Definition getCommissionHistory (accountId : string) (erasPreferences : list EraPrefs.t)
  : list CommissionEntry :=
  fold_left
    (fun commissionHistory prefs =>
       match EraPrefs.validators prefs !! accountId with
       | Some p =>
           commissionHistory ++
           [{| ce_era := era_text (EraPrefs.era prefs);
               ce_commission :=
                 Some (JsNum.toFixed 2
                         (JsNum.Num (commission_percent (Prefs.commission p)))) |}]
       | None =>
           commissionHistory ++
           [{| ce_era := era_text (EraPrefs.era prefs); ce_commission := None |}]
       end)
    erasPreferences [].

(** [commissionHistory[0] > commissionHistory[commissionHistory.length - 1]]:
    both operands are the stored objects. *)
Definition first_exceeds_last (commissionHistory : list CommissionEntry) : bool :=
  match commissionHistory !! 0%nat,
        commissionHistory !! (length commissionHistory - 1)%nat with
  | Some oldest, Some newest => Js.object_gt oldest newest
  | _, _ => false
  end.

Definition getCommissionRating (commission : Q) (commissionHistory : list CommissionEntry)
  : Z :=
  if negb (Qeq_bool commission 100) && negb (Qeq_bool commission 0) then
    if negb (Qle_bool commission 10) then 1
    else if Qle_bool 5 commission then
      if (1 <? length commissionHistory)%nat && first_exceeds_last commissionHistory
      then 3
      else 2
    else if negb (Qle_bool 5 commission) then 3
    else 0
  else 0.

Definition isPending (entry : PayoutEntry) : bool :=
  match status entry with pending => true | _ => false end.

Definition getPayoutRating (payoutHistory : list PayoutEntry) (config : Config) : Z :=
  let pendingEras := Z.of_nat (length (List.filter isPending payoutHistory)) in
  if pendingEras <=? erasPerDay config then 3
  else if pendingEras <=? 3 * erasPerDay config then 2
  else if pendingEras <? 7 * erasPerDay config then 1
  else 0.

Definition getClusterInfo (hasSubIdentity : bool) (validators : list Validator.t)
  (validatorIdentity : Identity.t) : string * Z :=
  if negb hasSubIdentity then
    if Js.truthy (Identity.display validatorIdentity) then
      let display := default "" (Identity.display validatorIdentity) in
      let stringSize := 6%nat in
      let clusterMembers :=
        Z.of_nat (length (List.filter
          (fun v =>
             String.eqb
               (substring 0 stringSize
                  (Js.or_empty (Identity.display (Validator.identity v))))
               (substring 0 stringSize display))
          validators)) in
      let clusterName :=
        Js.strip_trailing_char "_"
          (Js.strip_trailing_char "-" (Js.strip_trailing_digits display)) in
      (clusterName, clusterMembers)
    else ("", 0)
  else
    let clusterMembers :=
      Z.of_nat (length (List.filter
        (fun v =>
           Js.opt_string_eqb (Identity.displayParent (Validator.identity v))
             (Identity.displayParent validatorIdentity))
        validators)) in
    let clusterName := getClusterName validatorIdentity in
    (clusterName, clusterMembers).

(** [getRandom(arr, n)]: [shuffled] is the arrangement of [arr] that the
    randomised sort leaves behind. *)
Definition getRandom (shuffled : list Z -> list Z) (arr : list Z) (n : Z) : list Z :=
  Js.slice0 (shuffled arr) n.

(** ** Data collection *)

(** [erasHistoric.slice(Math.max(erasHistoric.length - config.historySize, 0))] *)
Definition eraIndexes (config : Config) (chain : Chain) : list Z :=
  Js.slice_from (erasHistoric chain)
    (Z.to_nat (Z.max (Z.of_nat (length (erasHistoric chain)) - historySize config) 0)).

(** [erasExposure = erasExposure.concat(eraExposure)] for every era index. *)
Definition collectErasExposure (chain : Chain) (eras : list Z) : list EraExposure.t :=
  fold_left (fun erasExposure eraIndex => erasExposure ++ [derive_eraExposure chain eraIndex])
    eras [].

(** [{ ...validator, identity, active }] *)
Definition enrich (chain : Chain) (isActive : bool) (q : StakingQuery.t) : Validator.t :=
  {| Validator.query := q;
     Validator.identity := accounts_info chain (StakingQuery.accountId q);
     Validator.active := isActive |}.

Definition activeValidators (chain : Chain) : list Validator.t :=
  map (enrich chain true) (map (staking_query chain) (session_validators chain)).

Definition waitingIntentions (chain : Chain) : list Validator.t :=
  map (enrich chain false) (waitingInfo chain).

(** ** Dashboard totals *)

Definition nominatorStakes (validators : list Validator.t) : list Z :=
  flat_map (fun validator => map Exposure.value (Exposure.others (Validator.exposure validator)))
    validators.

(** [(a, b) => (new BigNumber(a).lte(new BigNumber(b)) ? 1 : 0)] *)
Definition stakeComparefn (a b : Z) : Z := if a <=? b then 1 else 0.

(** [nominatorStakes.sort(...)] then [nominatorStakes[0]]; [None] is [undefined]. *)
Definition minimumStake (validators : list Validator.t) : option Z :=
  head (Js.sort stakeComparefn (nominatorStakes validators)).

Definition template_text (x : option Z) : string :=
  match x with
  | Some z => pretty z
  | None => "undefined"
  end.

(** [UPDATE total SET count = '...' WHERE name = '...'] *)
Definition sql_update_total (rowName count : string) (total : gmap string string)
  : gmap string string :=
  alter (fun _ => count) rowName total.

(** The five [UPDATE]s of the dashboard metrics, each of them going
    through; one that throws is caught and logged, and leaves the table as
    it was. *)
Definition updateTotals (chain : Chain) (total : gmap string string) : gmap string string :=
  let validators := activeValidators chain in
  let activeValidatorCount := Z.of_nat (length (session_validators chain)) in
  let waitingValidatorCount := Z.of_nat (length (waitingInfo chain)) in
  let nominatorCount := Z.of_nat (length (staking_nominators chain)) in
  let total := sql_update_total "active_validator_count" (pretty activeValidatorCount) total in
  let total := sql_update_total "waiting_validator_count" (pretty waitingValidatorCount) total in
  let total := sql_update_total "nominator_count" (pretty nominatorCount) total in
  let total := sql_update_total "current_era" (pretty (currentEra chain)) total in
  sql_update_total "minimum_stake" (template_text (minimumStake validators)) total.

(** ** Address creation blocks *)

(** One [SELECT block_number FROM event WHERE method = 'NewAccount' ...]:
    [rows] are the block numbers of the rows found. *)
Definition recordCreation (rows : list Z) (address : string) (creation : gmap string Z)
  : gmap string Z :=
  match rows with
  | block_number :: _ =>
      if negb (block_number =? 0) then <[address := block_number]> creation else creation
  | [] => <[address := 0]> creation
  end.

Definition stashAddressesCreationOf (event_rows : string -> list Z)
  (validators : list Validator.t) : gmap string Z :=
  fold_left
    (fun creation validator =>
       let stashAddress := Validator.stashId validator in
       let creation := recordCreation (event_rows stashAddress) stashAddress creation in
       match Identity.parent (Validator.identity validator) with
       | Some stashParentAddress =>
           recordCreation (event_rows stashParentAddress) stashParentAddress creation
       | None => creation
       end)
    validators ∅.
══════════
▶ Work instructions
Please restate the records word for word. Go from the first line to the line with "if negb (Qeq_bool" and include both.

▶ Result for this task
Definition getCommissionHistory (accountId : string) (erasPreferences : list EraPrefs.t)
  : list CommissionEntry :=
  fold_left
    (fun commissionHistory prefs =>
       match EraPrefs.validators prefs !! accountId with
       | Some p =>
           commissionHistory ++
           [{| ce_era := era_text (EraPrefs.era prefs);
               ce_commission :=
                 Some (JsNum.toFixed 2
                         (JsNum.Num (commission_percent (Prefs.commission p)))) |}]
       | None =>
           commissionHistory ++
           [{| ce_era := era_text (EraPrefs.era prefs); ce_commission := None |}]
       end)
    erasPreferences [].

(** [commissionHistory[0] > commissionHistory[commissionHistory.length - 1]]:
    both operands are the stored objects. *)
Definition first_exceeds_last (commissionHistory : list CommissionEntry) : bool :=
  match commissionHistory !! 0%nat,
        commissionHistory !! (length commissionHistory - 1)%nat with
  | Some oldest, Some newest => Js.object_gt oldest newest
  | _, _ => false
  end.

Definition getCommissionRating (commission : Q) (commissionHistory : list CommissionEntry)
  : Z :=
  if negb (Qeq_bool commission 100) && negb (Qeq_bool commission 0) then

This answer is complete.